*** Begin section ***
(* ===== verification/VmProps.v ===== *)
(** * Virtual memory: the handler, the address space operations, the theorems *)

From stdpp Require Import base numbers list gmap fin_maps relations.
From Stdlib Require Import ZArith Lia.
From S2P Require Import Prelude PhysMem Kmalloc KmallocSpec KmallocFree Vm VmSpec.

Open Scope Z_scope.
Open Scope kernel_scope.

(** ** Which segment a page is in *)

Definition covers (s : segment) (fa : Z) : bool :=
  (vbase s <=? fa) && (fa <? u32 (vbase s + npages s * PAGE_SIZE)).

Definition region (a : addrspace) (fa : Z) : option segment_t :=
  if covers (code a) fa then Some CODE
  else if covers (data a) fa then Some DATA
  else if covers (stack a) fa then Some STACK
  else None.

(** What the handler asserts of an address space. *)
Definition as_ready (a : addrspace) : bool :=
  negb (vbase (code a) =? 0) && negb (npages (code a) =? 0) &&
  negb (vbase (data a) =? 0) && negb (npages (data a) =? 0).

Definition page_no (s : segment) (fa : Z) : nat := Z.to_nat ((fa - vbase s) / PAGE_SIZE).

Section Handler.
Implicit Types (m : machine) (p : Z) (t : segment_t) (a : addrspace).
(** C4. Isolation.  From boot, whatever address spaces, faults, switches and
    kernel allocations happen, no two pages of any processes ever have the same
    frame, and no frame of a process is part of the kernel heap. *)
Theorem frames_isolated r m p t i pa :
  ram_ok r → rtc vm_step (boot_machine r) m → mapped m p t i = Some pa →
  pa mod PAGE_SIZE = 0 ∧
  (∀ q u j, mapped m q u j = Some pa → q = p ∧ u = t ∧ j = i) ∧
  (∀ x, pa + MIPS_KSEG0 ≤ x < pa + MIPS_KSEG0 + PAGE_SIZE → ¬ heap_holds (m_heap m) x).
Proof.
  intros Hr Hsteps Hpa. pose proof (reachable_minv r m Hr Hsteps) as Hm. split_and!.
  - by apply (mi_frames _ Hm _ _ _ _ Hpa).
  - intros q u j Hq. by apply (mi_distinct _ Hm _ _ _ _ _ _ _ Hq Hpa).
  - intros x. by apply (mi_private _ Hm _ _ _ _ _ Hpa).
Qed.

Lemma frames_isolated_witness :
  mapped demo_touched demo_as CODE 0 = Some 81920 ∧
  ∀ q u j, mapped demo_touched q u j = Some 81920 → q = demo_as ∧ u = CODE ∧ j = 0%nat.
Proof.
  split; [exact (proj2 demo_touched_run)|].
  exact (proj1 (proj2 (frames_isolated demo_ram demo_touched demo_as CODE 0 81920
    demo_ram_ok demo_reachable (proj2 demo_touched_run)))).
Defined.

(** ** The TLB and the page tables *)

(** Every valid TLB entry is a translation of the current process. *)
Definition tlb_coherent (m : machine) : Prop :=
  ∀ hi lo, (hi, lo) ∈ m_tlb m → tlb_valid (hi, lo) = true →
  ∃ p a t pa ro, m_curproc m = Some (Some p) ∧ m_spaces m !! p = Some a ∧
    region a hi = Some t ∧ mapped m p t (page_no (seg_of t a) hi) = Some pa ∧ lo = tlb_lo pa ro.

Section Coherence.
Implicit Types (m : machine) (a b : addrspace).

Lemma same_layout_region a b fa :
  same_layout a b → region b fa = region a fa ∧ ∀ t, page_no (seg_of t b) fa = page_no (seg_of t a) fa.
Proof.
  intros [Hs _]. split.
  - assert (Hc : ∀ t, covers (seg_of t b) fa = covers (seg_of t a) fa).
    { intros t. unfold covers. by destruct (Hs t) as [-> ->]. }
    unfold region. pose proof (Hc CODE) as H1. pose proof (Hc DATA) as H2. pose proof (Hc STACK) as H3.
    simpl in H1, H2, H3. by rewrite H1, H2, H3.
  - intros t. unfold page_no. by destruct (Hs t) as [-> _].
Qed.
*** End section ***
From the first line to the last, return the records unchanged.

▶ [ANSWER]:
(* ===== verification/VmProps.v ===== *)
(** * Virtual memory: the handler, the address space operations, the theorems *)

From stdpp Require Import base numbers list gmap fin_maps relations.
From Stdlib Require Import ZArith Lia.
From S2P Require Import Prelude PhysMem Kmalloc KmallocSpec KmallocFree Vm VmSpec.

Open Scope Z_scope.
Open Scope kernel_scope.

(** ** Which segment a page is in *)

Definition covers (s : segment) (fa : Z) : bool :=
  (vbase s <=? fa) && (fa <? u32 (vbase s + npages s * PAGE_SIZE)).

Definition region (a : addrspace) (fa : Z) : option segment_t :=
  if covers (code a) fa then Some CODE
  else if covers (data a) fa then Some DATA
  else if covers (stack a) fa then Some STACK
  else None.

(** What the handler asserts of an address space. *)
Definition as_ready (a : addrspace) : bool :=
  negb (vbase (code a) =? 0) && negb (npages (code a) =? 0) &&
  negb (vbase (data a) =? 0) && negb (npages (data a) =? 0).

Definition page_no (s : segment) (fa : Z) : nat := Z.to_nat ((fa - vbase s) / PAGE_SIZE).

Section Handler.
Implicit Types (m : machine) (p : Z) (t : segment_t) (a : addrspace).
(** C4. Isolation.  From boot, whatever address spaces, faults, switches and
    kernel allocations happen, no two pages of any processes ever have the same
    frame, and no frame of a process is part of the kernel heap. *)
Theorem frames_isolated r m p t i pa :
  ram_ok r → rtc vm_step (boot_machine r) m → mapped m p t i = Some pa →
  pa mod PAGE_SIZE = 0 ∧
  (∀ q u j, mapped m q u j = Some pa → q = p ∧ u = t ∧ j = i) ∧
  (∀ x, pa + MIPS_KSEG0 ≤ x < pa + MIPS_KSEG0 + PAGE_SIZE → ¬ heap_holds (m_heap m) x).
Proof.
  intros Hr Hsteps Hpa. pose proof (reachable_minv r m Hr Hsteps) as Hm. split_and!.
  - by apply (mi_frames _ Hm _ _ _ _ Hpa).
  - intros q u j Hq. by apply (mi_distinct _ Hm _ _ _ _ _ _ _ Hq Hpa).
  - intros x. by apply (mi_private _ Hm _ _ _ _ _ Hpa).
Qed.

Lemma frames_isolated_witness :
  mapped demo_touched demo_as CODE 0 = Some 81920 ∧
  ∀ q u j, mapped demo_touched q u j = Some 81920 → q = demo_as ∧ u = CODE ∧ j = 0%nat.
Proof.
  split; [exact (proj2 demo_touched_run)|].
  exact (proj1 (proj2 (frames_isolated demo_ram demo_touched demo_as CODE 0 81920
    demo_ram_ok demo_reachable (proj2 demo_touched_run)))).
Defined.

(** ** The TLB and the page tables *)

(** Every valid TLB entry is a translation of the current process. *)
Definition tlb_coherent (m : machine) : Prop :=
  ∀ hi lo, (hi, lo) ∈ m_tlb m → tlb_valid (hi, lo) = true →
  ∃ p a t pa ro, m_curproc m = Some (Some p) ∧ m_spaces m !! p = Some a ∧
    region a hi = Some t ∧ mapped m p t (page_no (seg_of t a) hi) = Some pa ∧ lo = tlb_lo pa ro.

Section Coherence.
Implicit Types (m : machine) (a b : addrspace).

Lemma same_layout_region a b fa :
  same_layout a b → region b fa = region a fa ∧ ∀ t, page_no (seg_of t b) fa = page_no (seg_of t a) fa.
Proof.
  intros [Hs _]. split.
  - assert (Hc : ∀ t, covers (seg_of t b) fa = covers (seg_of t a) fa).
    { intros t. unfold covers. by destruct (Hs t) as [-> ->]. }
    unfold region. pose proof (Hc CODE) as H1. pose proof (Hc DATA) as H2. pose proof (Hc STACK) as H3.
    simpl in H1, H2, H3. by rewrite H1, H2, H3.
  - intros t. unfold page_no. by destruct (Hs t) as [-> _].
Qed.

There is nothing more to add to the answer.